• [Given information]

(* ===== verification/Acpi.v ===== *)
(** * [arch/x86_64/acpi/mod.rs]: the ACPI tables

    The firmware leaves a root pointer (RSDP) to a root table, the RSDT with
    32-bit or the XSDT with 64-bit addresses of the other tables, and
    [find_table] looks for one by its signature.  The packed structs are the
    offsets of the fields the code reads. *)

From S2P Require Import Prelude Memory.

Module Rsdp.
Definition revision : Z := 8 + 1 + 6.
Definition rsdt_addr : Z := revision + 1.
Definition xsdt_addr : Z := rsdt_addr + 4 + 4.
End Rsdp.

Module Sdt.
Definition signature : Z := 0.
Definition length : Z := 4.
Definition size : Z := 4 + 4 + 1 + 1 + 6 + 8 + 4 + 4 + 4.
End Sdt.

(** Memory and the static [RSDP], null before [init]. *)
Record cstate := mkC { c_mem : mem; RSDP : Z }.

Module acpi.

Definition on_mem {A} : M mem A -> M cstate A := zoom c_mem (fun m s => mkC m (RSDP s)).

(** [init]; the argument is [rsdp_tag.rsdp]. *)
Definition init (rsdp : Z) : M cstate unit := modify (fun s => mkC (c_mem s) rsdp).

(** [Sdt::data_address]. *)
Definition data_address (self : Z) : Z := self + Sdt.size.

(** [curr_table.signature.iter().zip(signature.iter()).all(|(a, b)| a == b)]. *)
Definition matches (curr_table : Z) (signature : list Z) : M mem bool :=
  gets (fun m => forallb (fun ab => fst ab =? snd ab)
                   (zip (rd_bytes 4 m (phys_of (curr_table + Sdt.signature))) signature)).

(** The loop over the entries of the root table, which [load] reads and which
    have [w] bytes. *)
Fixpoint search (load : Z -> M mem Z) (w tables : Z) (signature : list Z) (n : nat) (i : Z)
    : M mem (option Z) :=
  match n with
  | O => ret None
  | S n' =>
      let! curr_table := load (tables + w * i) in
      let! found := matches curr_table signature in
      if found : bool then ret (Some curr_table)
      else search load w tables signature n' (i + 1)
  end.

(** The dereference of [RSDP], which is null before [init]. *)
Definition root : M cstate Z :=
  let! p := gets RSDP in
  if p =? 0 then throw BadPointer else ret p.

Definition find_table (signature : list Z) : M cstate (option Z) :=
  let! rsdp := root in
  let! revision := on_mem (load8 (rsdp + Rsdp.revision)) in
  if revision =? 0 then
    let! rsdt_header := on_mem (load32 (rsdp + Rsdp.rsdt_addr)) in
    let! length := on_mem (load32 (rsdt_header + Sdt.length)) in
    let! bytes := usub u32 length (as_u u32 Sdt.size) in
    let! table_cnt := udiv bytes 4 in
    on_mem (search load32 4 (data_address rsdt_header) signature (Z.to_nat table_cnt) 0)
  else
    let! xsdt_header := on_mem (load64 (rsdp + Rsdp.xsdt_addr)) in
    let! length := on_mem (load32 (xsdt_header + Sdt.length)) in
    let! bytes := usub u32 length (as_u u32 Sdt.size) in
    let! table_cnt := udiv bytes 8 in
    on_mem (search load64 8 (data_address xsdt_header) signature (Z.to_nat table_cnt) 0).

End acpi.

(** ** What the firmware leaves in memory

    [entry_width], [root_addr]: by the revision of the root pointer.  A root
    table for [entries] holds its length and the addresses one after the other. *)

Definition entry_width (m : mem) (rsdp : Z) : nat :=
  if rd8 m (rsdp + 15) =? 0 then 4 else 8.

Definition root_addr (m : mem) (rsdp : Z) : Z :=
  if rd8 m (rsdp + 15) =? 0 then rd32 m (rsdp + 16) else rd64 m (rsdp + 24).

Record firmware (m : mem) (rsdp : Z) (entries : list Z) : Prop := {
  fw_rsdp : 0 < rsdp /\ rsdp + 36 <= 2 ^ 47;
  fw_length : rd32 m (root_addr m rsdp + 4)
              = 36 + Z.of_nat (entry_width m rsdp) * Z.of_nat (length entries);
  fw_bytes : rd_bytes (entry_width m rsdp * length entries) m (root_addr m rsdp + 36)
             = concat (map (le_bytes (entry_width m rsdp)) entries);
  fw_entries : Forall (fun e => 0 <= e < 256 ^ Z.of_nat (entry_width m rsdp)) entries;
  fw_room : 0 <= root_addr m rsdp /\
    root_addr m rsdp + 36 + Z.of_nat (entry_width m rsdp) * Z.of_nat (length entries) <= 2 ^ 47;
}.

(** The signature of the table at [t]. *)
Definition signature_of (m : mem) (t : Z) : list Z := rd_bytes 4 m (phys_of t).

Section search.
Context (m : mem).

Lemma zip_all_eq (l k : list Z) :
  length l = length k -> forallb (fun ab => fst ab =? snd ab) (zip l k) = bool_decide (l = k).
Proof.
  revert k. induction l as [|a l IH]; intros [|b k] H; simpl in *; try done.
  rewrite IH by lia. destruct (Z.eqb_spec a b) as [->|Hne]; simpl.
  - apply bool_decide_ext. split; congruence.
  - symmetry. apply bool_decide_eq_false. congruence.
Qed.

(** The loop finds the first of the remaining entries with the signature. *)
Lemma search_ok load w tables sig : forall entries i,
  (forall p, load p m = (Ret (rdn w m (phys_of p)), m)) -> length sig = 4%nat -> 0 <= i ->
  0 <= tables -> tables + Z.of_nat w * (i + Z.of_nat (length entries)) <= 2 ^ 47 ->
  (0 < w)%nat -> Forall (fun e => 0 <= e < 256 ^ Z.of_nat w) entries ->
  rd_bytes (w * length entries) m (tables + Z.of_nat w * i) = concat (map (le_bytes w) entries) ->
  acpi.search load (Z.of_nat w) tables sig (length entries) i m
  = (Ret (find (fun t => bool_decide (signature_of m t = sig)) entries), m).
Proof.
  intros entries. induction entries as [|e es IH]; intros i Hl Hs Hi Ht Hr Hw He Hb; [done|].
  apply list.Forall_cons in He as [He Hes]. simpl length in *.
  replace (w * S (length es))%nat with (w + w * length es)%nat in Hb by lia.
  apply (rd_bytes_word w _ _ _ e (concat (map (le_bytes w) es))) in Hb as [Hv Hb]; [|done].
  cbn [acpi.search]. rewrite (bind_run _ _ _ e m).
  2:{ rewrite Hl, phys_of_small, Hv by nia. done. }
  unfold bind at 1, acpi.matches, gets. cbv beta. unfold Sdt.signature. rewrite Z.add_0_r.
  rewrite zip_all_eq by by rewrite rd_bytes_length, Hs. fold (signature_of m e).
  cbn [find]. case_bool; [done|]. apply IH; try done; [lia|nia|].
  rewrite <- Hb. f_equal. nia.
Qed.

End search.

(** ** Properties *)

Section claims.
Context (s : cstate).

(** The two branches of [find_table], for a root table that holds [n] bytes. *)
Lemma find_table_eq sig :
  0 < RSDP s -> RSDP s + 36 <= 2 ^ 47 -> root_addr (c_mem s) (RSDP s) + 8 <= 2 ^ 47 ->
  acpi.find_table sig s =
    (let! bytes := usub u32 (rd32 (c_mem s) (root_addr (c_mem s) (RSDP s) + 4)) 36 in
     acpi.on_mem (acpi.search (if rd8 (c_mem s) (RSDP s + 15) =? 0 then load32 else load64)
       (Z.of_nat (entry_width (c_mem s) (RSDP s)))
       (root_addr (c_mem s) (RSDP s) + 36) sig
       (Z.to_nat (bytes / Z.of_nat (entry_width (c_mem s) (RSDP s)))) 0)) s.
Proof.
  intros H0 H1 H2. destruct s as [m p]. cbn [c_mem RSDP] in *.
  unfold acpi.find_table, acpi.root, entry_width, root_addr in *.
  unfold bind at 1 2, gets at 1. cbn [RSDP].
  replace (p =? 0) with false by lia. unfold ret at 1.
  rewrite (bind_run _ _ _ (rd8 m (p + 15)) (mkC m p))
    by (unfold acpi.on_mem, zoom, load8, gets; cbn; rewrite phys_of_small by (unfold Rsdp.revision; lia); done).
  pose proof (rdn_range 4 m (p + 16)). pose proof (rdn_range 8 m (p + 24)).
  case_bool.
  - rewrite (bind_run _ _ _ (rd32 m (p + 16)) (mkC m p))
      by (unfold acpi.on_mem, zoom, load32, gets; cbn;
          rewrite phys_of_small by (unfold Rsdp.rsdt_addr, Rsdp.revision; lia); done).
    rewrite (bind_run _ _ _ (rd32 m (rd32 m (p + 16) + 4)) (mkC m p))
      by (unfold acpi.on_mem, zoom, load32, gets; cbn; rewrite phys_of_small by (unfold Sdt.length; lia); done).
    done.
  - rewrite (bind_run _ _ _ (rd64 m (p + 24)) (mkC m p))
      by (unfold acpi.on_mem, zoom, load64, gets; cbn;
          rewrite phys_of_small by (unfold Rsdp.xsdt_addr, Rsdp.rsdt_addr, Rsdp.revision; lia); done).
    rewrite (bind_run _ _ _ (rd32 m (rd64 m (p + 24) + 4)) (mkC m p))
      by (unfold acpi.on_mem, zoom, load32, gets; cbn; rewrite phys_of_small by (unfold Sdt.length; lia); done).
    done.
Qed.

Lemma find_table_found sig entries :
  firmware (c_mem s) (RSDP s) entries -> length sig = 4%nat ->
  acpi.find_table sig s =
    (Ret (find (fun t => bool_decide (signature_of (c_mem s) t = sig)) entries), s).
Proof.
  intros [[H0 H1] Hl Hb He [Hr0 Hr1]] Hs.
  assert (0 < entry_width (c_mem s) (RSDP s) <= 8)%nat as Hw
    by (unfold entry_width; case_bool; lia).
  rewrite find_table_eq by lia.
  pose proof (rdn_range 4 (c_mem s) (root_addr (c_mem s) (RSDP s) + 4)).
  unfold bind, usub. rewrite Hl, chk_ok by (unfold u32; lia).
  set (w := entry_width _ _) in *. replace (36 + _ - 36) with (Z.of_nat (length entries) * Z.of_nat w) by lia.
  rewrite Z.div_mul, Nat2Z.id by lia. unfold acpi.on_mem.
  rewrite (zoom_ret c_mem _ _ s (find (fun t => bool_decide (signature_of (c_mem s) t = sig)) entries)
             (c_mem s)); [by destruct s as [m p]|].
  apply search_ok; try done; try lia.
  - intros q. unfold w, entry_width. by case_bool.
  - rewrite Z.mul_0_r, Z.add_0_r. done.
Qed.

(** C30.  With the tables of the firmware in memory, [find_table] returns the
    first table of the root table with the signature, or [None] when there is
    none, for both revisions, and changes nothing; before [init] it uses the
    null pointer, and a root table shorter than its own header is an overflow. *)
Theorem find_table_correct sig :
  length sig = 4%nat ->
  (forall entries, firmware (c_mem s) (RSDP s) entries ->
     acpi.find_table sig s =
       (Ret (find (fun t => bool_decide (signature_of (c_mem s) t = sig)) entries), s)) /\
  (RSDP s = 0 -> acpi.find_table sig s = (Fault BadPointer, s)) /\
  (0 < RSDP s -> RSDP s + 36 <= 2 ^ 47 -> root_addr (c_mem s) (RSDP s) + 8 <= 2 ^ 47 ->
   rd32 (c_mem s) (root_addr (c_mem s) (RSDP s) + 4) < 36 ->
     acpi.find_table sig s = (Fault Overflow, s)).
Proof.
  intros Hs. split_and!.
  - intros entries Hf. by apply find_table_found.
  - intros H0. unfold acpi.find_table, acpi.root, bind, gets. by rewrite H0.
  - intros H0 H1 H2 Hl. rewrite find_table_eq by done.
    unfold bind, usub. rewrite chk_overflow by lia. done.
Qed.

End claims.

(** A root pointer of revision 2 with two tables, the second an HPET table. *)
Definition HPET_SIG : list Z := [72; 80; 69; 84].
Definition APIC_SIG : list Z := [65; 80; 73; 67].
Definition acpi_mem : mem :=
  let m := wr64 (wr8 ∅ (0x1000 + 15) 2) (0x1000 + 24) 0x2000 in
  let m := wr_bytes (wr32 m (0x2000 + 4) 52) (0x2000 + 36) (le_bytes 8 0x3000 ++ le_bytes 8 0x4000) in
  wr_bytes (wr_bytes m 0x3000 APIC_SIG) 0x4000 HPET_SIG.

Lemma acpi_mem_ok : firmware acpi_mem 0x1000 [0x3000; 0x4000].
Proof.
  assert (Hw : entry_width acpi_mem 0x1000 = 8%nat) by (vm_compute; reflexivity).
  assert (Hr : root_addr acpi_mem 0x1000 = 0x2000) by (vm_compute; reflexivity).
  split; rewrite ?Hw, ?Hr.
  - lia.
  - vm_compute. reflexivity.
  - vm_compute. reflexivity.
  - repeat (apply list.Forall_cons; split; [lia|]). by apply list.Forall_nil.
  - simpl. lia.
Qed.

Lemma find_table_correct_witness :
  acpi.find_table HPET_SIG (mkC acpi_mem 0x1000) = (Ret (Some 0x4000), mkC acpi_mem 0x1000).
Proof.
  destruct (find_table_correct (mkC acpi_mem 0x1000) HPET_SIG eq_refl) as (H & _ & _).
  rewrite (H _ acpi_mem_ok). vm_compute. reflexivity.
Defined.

• [Your instructions] For the records above, state the number of lines that contain "option", and provide nothing further.

• [Final answer] 2